Görmem ya da almam gereken dersler olabilir mi? Sonuçta dünyevi derslerden kaçarken, ahir dünyanın derslerinden kaçabilir miyiz? 

18 yaşında ağır bir kaza geçirdim. Hastaneye kaldırıldığımda halimi gören doktor, '' götürün tekrar vücudunun her yerinin filmini istiyorum '' dediğini çevremdekiler söylemişti. '' Nasıl bir kaza ki sağ salim hayatta kalmış '' demiş sonra odadan çıkıp giderken... 

 Kaza anından sonrasını pek hatırlamıyorum.

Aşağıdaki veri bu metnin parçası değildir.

Lemma held_with_table k (t : Z) (tbl : CapTable) :
  table_caps (table k t) ++ held (with_table k t tbl) ≡ₚ table_caps tbl ++ held k.
Proof.
  unfold held, table. simpl. rewrite gather_insert. destruct (k_caps k !! t) as [t0 |] eqn:E; simpl.
  - rewrite (gather_lookup table_caps (k_caps k) t t0 E). solve_Permutation.
  - by rewrite delete_id.
Qed.

Lemma tables_ok_with k (t : Z) (tbl : CapTable) : tables_ok k -> ids_ok tbl -> tables_ok (with_table k t tbl).
Proof.
  intros Hk Ht t' tbl'. simpl. rewrite lookup_insert_Some. intros [[_ <-] | [_ ?]]; [done | by apply (Hk t')].
Qed.

(** Only the tables differ. *)
Definition only_caps k k' : Prop :=
  k_vmm k' = k_vmm k /\ k_sched k' = k_sched k /\ k_ports k' = k_ports k /\ k_next_port k' = k_next_port k /\
  REGISTRY k' = REGISTRY k /\ k_receivers k' = k_receivers k.
Definition others_kept k k' (task : Z) : Prop := forall t, t <> task -> table k' t = table k t.

(** The capabilities with these ids have left the table of the task. *)
Definition caps_gone k k' (task : Z) (ids : list Z) : Prop :=
  (forall id, cap_get (table k' task) id = if decide (id ∈ ids) then None else cap_get (table k task) id) /\
  next (table k' task) = next (table k task) /\ others_kept k k' task.
(** [cs] has been added to the table of the task, under ids not used before. *)
Definition caps_added k k' (task : Z) (cs : list Cap) : Prop :=
  (forall id, cap_get (table k' task) id =
     if next (table k task) <=? id then cs !! Z.to_nat (id - next (table k task)) else cap_get (table k task) id) /\
  next (table k' task) = next (table k task) + zlen cs /\ others_kept k k' task.
(** The capabilities with these ids are back, under ids not used before. *)
Definition caps_renamed k k' (task : Z) (ids : list Z) (cs : list Cap) : Prop :=
  (forall id, cap_get (table k' task) id =
     if next (table k task) <=? id then cs !! Z.to_nat (id - next (table k task))
     else if decide (id ∈ ids) then None else cap_get (table k task) id) /\
  others_kept k k' task.

Lemma table_with k (t t' : Z) (tbl : CapTable) : table (with_table k t tbl) t' = if decide (t' = t) then tbl else table k t'.
Proof.
  unfold table. simpl. destruct (decide (t' = t)) as [-> |]; [by rewrite lookup_insert_eq | by rewrite lookup_insert_ne].
Qed.

Lemma only_caps_refl k : only_caps k k.
Proof. done. Qed.
Lemma only_caps_trans k1 k2 k3 : only_caps k1 k2 -> only_caps k2 k3 -> only_caps k1 k3.
Proof. intros (? & ? & ? & ? & ? & ?) (? & ? & ? & ? & ? & ?). split_and!; congruence. Qed.
Lemma only_caps_mem k k' : only_caps k k' -> same_mem k k'.
Proof. by intros (? & ? & _). Qed.

Lemma cap_get_fresh k (task id : Z) : tables_ok k -> next (table k task) <= id -> cap_get (table k task) id = None.
Proof.
  intros Hk Hid. destruct (table_ok k task Hk) as [_ Hids]. unfold cap_get.
  destruct (slots _ !! id) eqn:E; [| done]. specialize (Hids id ltac:(by rewrite E)). lia.
Qed.

(** One [install]. *)
Lemma caps_install_one k (task id : Z) (c : Cap) k' :
  tables_ok k -> caps_install task c k = Ret (id, k') ->
  id = next (table k task) /\ only_caps k k' /\ tables_ok k' /\ caps_added k k' task [c].
Proof.
  intros Hk. unfold caps_install. intros ([id' t] & E & [= <- <-])%obind_Ret.
  destruct (install_spec _ _ _ _ (table_ok k task Hk) E) as (Hids & _).
  unfold install, ichecked in E. destruct (ifits 32 (next (table k task) + 1)); [| done]. cbn [obind] in E. injection E as <- <-.
  split; [done |]. split; [done |]. split; [by apply tables_ok_with |]. unfold caps_added, others_kept. split_and!.
  - intros id. rewrite table_with, decide_True by done. unfold cap_get. simpl.
    destruct (Z.leb_spec (next (table k task)) id) as [Hle | Hlt]; [| by rewrite lookup_insert_ne by lia].
    destruct (decide (id = next (table k task))) as [-> | Hne]; [by rewrite lookup_insert_eq, Z.sub_diag |].
    rewrite lookup_insert_ne by done. rewrite lookup_ge_None_2 by (simpl; lia). by apply cap_get_fresh.
  - rewrite table_with, decide_True by done. done.
  - intros t' Hne. by rewrite table_with, decide_False.
Qed.

Lemma caps_added_cons k k1 k' (task : Z) (c : Cap) (cs : list Cap) :
  caps_added k k1 task [c] -> caps_added k1 k' task cs -> caps_added k k' task (c :: cs).
Proof.
  intros (A1 & A2 & A3) (B1 & B2 & B3). change (zlen [c]) with 1 in A2. unfold caps_added. split_and!.
  - intros id. rewrite B1, A1, A2. destruct (Z.leb_spec (next (table k task) + 1) id), (Z.leb_spec (next (table k task)) id); try lia.
    + replace (Z.to_nat (id - next (table k task))) with (S (Z.to_nat (id - (next (table k task) + 1)))) by lia. done.
    + by assert (id - next (table k task) = 0) as -> by lia.
    + done.
  - rewrite B2, A2, zlen_cons. lia.
  - intros t Hne. by rewrite B3, A3.
Qed.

Ambulans içinde ilerlediğimizi gözüm aralı görmüştüm. Bir arada hastanede pantolonumun kesildiğini gördüm sonra film koptu. Karanlığın içerisine düşüyordum. Ellerimi havaya kaldırmış tutunacak bir dal arıyordum. Çıkmam gerekiyordu o karanlıktan. Düşüyordum... Düştükçe karanlıklar  zifiri oluyordu. Adeta karanlığın içerisinde zerrelere ayrılıyordum ki bir dokunuş ile bütün hale gelerek uyandım. Tutunmak için çırpındığım o dal ellerime sarılmıştı ANNEM... 

Sedye üzerinde götürülürken birçok insan bana dokunmuş, elimi tutmuş ancak hiçbirine tepki vermemişim ta ki annem dokunana kadar... 

Yüreğimin sahibi olan Rabbim, annemin iç alemime ektiği ve filizlenen ağacı gönül gözümden bir an olsun ayırmıyor... 

Sol femur kemiğimde parçalı kırıklar vardı. Doktor hayatımın en uzun ve zorlu ameliyatıydı demişti hastane odasında yatarken... 

10 gün sonra eve gönderildim. Odam hazırlandı. Akşam oldu, yanımda ablamla annem kalacaktı. Kalmayın dedim, gidin dedim. Yalnız bırakın dedim.

İlk karşı çıksalar da akşam yalnızdım.

Yorganı ısırarak, nefesimi tutarak sessizce hıçkıra hıçkıra ağladım. Saatlerce ağladım. Yanaklarımda asırlardır patlamayı bekleyen yanardağın lavlarını dağın yamaçlarına dökerken etrafa saçtığı sıcaklığı hissediyordum. Yüzümü hareket ettirmeye çalıştığımda yüz hatlarım adeta kanıyordu. 

Yazmayı seviyorum. Dedim ya kendimle zaman geçirmeyi çok seviyorum. Kendimle konuşarak birçok düşünceyi olumlu olumsuz bir sonuca ulaştırmaya çabaladım. Netice itibariyle dönüşleri yazmama vesile oldu. Aslında ben yazmıyorum bana yazdırılıyor... 



Ben kimim noktasında kendimi böyle atfediyorum.